**Exercise data:**
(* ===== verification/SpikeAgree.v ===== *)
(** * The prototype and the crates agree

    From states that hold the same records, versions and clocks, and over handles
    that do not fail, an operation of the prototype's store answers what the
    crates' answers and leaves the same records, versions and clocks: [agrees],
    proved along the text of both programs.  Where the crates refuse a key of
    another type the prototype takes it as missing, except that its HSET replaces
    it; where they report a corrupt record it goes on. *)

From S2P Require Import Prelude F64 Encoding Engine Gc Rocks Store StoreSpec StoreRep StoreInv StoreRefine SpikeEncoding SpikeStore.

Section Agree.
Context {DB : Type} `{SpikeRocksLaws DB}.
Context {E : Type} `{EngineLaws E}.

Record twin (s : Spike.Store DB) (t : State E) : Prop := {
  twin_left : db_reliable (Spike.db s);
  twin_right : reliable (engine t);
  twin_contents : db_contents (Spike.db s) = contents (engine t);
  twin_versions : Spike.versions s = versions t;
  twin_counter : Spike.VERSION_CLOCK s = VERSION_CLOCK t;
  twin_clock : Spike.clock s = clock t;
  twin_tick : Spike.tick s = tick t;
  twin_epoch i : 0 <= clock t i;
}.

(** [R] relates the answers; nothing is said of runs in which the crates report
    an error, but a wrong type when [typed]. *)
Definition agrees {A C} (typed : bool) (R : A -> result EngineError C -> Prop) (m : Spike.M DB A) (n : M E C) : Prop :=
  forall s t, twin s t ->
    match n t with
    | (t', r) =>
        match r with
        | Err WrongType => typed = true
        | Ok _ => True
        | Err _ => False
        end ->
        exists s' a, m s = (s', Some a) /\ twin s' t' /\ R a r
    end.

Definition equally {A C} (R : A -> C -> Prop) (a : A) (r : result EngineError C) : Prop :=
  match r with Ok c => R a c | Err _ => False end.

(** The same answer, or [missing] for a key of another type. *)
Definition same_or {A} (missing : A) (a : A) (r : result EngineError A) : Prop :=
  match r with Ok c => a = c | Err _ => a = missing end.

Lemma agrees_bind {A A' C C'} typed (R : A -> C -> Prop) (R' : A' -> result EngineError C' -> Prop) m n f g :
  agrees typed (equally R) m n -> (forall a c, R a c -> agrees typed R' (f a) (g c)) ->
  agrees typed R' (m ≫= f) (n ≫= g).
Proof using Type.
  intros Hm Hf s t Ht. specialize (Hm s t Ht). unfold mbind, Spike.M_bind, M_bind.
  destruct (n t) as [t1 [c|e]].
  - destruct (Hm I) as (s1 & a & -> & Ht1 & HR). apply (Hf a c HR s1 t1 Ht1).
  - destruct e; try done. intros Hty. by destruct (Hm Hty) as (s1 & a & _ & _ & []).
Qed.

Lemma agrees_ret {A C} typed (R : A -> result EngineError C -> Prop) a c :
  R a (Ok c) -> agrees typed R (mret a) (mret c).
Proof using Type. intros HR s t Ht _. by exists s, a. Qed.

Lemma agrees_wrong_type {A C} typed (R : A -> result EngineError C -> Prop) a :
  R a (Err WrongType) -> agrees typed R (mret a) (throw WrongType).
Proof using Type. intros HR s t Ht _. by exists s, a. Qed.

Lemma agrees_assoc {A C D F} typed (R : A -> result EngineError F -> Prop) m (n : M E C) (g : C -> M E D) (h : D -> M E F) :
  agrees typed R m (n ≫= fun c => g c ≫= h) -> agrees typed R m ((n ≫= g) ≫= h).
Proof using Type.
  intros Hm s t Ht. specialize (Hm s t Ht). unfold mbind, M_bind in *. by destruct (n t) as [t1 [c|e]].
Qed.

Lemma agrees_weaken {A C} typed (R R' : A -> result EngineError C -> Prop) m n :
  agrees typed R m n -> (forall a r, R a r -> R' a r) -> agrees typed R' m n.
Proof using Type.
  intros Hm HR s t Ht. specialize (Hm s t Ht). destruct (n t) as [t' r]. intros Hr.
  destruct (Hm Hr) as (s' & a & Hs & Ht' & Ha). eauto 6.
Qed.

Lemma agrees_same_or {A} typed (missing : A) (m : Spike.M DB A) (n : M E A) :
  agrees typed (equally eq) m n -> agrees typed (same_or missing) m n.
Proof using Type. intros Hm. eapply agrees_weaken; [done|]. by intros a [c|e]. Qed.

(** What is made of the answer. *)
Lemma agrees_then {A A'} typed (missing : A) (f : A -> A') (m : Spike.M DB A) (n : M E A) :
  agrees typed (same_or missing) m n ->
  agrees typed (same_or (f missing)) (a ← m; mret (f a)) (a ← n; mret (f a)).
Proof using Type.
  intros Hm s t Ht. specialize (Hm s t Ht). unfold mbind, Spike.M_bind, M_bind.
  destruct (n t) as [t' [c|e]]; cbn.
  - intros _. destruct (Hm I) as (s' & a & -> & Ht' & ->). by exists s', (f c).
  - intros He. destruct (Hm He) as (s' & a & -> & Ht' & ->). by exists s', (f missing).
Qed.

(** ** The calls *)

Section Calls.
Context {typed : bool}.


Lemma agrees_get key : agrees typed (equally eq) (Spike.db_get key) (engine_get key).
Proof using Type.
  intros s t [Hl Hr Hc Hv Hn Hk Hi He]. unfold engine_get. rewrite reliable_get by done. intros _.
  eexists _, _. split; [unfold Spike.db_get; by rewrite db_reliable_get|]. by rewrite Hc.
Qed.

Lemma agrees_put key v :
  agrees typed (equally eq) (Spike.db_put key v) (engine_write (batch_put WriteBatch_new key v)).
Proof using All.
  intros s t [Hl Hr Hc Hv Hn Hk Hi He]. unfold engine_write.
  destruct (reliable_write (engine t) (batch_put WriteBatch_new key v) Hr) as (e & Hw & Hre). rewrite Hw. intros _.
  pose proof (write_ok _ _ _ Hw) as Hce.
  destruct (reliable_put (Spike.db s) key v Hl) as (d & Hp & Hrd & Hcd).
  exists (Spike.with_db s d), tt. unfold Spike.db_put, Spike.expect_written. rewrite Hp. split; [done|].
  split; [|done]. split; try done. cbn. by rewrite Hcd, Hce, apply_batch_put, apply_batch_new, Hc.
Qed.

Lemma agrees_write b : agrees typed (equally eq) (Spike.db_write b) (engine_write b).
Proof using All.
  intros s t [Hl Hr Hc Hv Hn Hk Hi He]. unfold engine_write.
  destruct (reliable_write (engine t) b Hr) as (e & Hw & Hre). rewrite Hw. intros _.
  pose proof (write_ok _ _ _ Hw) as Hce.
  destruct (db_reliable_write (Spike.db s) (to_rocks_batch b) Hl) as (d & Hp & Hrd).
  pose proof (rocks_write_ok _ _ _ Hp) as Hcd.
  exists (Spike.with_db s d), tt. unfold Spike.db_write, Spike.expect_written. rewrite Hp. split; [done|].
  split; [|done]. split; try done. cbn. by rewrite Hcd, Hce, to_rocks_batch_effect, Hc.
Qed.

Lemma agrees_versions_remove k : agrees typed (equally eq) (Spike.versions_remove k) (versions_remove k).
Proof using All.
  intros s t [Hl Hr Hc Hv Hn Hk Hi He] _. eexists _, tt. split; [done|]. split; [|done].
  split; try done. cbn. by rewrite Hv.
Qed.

**Task description:** Would you restate exactly the lines of the material above, from its opening line through the line with "twin_versions : Spike.versions", and output only those?

**Solution for this task:**
(* ===== verification/SpikeAgree.v ===== *)
(** * The prototype and the crates agree

    From states that hold the same records, versions and clocks, and over handles
    that do not fail, an operation of the prototype's store answers what the
    crates' answers and leaves the same records, versions and clocks: [agrees],
    proved along the text of both programs.  Where the crates refuse a key of
    another type the prototype takes it as missing, except that its HSET replaces
    it; where they report a corrupt record it goes on. *)

From S2P Require Import Prelude F64 Encoding Engine Gc Rocks Store StoreSpec StoreRep StoreInv StoreRefine SpikeEncoding SpikeStore.

Section Agree.
Context {DB : Type} `{SpikeRocksLaws DB}.
Context {E : Type} `{EngineLaws E}.

Record twin (s : Spike.Store DB) (t : State E) : Prop := {
  twin_left : db_reliable (Spike.db s);
  twin_right : reliable (engine t);
  twin_contents : db_contents (Spike.db s) = contents (engine t);
  twin_versions : Spike.versions s = versions t;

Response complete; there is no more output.